* **TASK REQUIREMENTS**:
Only one stretch of the data below is wanted: the lines from the one with "AbstractCacheEntry.m_Permission e ≠ NotPresent →" through the one with "shape_ok c' → cache_ok c' ∧", repeated exactly.

Start of Block

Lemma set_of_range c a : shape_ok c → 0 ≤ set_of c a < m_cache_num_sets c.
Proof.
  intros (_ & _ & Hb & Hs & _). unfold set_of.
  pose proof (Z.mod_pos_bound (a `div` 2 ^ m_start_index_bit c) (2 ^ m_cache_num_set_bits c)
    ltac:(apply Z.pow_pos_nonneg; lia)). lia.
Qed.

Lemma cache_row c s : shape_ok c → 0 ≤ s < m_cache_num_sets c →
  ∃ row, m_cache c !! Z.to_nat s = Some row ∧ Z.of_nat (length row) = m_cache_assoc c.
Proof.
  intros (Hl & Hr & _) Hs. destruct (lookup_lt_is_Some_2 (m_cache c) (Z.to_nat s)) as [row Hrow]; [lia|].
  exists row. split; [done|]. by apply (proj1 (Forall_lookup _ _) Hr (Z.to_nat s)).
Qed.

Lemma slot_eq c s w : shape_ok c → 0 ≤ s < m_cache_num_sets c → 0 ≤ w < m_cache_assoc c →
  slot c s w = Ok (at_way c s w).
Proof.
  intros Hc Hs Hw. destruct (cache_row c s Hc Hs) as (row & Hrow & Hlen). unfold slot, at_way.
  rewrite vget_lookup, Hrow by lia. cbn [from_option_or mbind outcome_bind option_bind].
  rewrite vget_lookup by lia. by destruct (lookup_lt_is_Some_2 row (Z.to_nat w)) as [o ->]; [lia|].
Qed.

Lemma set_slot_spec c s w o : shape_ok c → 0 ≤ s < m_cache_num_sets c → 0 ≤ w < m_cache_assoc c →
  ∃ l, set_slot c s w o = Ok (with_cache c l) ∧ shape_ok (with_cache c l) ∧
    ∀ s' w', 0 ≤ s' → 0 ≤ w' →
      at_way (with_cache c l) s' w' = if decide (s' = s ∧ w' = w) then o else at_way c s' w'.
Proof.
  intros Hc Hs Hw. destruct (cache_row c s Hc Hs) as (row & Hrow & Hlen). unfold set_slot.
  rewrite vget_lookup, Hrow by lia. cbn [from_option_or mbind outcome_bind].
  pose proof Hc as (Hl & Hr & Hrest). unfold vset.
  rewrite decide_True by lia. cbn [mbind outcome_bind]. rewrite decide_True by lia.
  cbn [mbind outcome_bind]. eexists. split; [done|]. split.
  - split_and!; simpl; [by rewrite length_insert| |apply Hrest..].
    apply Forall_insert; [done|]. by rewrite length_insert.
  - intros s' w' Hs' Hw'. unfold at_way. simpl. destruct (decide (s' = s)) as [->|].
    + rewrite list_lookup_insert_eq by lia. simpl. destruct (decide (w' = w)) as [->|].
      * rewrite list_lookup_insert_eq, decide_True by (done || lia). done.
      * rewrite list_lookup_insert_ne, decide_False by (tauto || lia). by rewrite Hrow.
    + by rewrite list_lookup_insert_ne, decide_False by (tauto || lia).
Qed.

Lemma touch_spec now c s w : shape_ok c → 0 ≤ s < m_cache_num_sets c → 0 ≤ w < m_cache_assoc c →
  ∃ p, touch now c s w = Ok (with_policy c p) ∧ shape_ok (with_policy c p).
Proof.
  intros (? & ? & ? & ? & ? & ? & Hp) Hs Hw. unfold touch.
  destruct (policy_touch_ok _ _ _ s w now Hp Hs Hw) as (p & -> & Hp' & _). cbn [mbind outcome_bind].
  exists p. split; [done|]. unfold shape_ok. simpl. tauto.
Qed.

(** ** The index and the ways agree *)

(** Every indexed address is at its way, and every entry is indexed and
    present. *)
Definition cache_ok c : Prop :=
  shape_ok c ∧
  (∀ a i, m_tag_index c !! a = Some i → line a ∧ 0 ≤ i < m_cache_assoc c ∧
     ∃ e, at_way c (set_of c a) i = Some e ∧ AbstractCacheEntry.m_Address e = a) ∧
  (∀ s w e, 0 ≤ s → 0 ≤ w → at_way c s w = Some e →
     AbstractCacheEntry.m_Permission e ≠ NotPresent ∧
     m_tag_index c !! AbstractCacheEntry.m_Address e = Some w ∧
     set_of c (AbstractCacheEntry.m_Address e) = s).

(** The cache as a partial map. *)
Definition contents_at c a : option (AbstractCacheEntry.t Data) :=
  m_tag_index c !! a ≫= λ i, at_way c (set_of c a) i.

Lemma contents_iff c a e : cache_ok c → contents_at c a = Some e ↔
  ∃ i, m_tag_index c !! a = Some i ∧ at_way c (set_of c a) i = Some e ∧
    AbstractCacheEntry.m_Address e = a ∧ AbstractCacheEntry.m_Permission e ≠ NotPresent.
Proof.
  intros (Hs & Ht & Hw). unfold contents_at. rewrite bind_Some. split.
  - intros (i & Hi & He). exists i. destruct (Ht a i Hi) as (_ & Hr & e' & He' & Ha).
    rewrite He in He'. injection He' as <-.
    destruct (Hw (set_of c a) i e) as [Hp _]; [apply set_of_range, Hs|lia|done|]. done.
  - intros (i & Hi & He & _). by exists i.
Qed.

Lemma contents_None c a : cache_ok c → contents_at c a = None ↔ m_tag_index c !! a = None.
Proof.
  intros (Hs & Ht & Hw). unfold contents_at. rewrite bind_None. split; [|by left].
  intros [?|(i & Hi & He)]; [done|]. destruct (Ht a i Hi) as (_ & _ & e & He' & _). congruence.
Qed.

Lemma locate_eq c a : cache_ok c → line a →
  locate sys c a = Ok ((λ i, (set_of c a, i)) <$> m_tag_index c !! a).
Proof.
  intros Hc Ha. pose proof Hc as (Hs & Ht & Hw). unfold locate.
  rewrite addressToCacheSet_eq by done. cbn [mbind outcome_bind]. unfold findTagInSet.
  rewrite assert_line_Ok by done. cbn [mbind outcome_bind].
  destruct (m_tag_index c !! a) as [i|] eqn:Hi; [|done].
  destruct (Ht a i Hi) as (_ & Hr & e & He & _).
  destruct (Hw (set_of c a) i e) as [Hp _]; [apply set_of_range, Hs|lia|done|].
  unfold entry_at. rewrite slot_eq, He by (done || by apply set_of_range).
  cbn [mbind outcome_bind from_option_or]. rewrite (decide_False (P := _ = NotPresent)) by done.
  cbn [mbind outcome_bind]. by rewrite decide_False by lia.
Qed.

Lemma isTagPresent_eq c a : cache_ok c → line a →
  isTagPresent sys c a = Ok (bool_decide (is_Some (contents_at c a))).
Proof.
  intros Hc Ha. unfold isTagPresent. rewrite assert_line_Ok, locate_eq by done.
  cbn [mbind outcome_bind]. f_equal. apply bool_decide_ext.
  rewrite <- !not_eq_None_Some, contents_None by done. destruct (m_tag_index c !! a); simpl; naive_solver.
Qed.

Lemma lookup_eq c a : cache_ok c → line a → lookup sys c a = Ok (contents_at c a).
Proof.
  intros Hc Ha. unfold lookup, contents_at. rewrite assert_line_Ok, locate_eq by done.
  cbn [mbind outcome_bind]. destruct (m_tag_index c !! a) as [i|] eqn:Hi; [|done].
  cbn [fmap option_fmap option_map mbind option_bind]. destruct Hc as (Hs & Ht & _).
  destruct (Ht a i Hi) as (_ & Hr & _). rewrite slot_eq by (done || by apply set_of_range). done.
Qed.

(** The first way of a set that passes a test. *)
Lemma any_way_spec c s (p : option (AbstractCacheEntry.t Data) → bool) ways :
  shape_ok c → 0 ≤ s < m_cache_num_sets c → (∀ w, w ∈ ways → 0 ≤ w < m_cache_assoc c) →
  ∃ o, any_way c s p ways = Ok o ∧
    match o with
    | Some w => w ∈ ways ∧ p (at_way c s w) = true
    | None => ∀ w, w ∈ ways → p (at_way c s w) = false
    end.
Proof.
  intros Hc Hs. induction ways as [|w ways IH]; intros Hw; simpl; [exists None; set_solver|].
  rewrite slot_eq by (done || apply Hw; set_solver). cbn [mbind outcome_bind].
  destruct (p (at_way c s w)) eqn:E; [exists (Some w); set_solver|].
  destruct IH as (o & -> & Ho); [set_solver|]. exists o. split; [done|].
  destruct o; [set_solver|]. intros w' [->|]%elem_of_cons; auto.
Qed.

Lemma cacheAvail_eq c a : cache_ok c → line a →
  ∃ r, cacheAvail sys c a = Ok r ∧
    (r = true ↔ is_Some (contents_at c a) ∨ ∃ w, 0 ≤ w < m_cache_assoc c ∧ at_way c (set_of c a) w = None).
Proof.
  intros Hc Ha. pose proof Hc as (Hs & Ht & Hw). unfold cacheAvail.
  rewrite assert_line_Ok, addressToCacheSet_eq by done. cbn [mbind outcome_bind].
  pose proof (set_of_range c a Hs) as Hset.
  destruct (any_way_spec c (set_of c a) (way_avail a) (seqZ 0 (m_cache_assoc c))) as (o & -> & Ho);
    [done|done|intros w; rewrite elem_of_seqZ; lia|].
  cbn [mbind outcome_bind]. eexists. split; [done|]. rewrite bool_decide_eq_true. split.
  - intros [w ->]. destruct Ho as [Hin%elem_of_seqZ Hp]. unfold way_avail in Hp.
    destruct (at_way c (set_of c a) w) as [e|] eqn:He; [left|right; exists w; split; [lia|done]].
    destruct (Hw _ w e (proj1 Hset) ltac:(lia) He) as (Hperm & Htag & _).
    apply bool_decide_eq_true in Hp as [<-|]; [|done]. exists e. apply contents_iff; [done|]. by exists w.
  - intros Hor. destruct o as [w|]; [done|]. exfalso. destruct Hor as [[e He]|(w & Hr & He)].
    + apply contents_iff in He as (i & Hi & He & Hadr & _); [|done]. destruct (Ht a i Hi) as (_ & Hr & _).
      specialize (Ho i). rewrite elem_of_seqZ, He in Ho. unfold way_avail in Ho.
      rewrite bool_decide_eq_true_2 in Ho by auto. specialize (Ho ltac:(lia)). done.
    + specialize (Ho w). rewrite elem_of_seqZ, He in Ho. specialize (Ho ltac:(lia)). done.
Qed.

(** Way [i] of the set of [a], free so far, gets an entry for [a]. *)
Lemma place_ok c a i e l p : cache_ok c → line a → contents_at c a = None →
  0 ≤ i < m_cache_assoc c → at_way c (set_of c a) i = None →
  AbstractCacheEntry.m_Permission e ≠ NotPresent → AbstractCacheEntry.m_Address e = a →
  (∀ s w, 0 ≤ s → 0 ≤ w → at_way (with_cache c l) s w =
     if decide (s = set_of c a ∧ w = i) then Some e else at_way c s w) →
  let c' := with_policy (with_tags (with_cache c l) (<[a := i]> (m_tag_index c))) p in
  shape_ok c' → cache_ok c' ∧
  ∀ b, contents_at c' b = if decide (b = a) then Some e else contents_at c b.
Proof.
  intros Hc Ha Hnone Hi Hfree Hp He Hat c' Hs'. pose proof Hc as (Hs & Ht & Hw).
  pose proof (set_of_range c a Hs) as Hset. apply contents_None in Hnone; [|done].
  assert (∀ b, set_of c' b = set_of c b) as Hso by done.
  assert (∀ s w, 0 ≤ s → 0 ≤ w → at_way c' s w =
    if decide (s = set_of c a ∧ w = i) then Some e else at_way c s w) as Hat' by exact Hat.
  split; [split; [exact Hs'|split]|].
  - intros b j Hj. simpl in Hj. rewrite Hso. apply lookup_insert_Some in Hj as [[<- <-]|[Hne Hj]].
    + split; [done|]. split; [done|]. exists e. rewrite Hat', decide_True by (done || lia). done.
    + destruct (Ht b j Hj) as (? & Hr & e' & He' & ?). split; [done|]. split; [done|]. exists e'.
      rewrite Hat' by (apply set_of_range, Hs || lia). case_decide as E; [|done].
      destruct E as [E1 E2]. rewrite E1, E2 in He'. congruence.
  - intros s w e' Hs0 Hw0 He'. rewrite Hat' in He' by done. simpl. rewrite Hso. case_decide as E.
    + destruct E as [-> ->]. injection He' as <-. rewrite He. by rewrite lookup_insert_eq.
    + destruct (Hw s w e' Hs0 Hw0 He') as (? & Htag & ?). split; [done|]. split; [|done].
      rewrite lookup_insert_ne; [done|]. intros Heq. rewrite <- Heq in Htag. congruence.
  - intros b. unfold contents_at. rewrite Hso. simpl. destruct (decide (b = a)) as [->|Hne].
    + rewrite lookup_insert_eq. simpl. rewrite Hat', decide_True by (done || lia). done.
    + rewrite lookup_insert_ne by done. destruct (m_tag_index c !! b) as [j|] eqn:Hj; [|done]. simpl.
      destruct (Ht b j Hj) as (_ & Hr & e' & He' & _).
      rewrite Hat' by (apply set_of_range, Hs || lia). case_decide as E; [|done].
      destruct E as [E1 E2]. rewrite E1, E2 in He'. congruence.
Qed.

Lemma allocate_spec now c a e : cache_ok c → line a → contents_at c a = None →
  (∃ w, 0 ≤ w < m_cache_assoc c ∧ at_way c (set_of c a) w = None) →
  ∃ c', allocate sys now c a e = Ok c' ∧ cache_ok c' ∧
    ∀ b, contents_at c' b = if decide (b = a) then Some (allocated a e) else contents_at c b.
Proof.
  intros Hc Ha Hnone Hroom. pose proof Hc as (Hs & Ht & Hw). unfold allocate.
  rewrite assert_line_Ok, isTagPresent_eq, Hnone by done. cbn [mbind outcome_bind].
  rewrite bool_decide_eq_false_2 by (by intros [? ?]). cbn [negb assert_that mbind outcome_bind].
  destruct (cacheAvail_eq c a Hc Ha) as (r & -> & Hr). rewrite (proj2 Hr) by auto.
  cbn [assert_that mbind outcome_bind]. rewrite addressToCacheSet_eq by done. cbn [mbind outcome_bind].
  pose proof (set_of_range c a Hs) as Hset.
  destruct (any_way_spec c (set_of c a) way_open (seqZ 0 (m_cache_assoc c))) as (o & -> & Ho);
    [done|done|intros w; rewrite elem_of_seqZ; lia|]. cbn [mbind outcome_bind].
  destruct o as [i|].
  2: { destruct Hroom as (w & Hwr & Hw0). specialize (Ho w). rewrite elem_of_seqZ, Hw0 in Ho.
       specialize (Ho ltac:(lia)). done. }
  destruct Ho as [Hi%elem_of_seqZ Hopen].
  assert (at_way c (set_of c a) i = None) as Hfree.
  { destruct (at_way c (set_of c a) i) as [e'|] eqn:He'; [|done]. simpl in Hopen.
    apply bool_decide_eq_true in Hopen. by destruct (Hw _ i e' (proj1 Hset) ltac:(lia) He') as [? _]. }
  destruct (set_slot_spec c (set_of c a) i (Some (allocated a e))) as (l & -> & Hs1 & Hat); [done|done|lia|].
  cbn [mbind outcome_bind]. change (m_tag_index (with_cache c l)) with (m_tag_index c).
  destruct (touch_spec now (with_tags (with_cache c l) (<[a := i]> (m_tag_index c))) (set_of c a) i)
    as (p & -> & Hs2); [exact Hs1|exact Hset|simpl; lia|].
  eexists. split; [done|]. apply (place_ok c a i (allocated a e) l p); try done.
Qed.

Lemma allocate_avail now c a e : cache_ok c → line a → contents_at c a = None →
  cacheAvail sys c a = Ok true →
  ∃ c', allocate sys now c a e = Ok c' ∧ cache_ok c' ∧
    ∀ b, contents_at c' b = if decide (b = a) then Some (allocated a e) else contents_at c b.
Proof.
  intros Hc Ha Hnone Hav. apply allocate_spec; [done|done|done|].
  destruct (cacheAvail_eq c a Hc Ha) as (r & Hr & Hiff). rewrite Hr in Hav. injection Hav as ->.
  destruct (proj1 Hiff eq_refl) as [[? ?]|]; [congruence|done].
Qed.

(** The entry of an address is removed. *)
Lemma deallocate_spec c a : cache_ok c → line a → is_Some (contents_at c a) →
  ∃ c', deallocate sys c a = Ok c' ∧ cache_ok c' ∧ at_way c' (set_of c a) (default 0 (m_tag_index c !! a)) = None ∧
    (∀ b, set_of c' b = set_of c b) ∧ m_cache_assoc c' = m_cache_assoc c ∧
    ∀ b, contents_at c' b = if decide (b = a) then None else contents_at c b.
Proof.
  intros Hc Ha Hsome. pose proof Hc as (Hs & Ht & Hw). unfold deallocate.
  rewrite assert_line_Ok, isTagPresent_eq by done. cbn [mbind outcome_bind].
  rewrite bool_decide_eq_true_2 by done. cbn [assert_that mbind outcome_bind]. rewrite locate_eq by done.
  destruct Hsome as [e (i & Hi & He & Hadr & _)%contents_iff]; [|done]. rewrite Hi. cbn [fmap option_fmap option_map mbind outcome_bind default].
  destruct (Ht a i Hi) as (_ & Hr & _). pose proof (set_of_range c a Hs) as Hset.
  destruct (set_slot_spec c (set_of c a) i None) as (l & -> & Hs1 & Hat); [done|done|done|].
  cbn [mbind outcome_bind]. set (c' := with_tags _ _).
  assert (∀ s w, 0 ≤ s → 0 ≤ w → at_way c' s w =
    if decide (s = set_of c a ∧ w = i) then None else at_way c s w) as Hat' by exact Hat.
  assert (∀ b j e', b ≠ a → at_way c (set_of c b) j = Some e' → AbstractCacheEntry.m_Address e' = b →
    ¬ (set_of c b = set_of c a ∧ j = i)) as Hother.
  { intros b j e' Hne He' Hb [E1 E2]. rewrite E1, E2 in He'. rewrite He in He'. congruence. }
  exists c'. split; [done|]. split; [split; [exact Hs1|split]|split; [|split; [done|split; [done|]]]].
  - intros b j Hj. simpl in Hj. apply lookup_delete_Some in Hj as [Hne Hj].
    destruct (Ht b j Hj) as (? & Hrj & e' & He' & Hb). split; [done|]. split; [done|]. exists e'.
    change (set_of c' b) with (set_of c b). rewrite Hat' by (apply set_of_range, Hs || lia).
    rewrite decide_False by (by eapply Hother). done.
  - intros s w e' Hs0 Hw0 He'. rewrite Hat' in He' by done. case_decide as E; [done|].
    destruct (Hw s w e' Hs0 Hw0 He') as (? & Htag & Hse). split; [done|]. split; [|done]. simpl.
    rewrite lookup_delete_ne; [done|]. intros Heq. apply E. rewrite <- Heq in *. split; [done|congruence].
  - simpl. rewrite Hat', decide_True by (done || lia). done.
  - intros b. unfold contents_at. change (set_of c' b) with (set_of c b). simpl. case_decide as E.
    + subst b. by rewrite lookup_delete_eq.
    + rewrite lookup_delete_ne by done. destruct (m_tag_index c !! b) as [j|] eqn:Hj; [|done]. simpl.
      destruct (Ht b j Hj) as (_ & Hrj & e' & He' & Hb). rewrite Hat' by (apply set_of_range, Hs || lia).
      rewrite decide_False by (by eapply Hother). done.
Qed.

End of Block

* **OUTPUT**:
  AbstractCacheEntry.m_Permission e ≠ NotPresent → AbstractCacheEntry.m_Address e = a →
  (∀ s w, 0 ≤ s → 0 ≤ w → at_way (with_cache c l) s w =
     if decide (s = set_of c a ∧ w = i) then Some e else at_way c s w) →
  let c' := with_policy (with_tags (with_cache c l) (<[a := i]> (m_tag_index c))) p in
  shape_ok c' → cache_ok c' ∧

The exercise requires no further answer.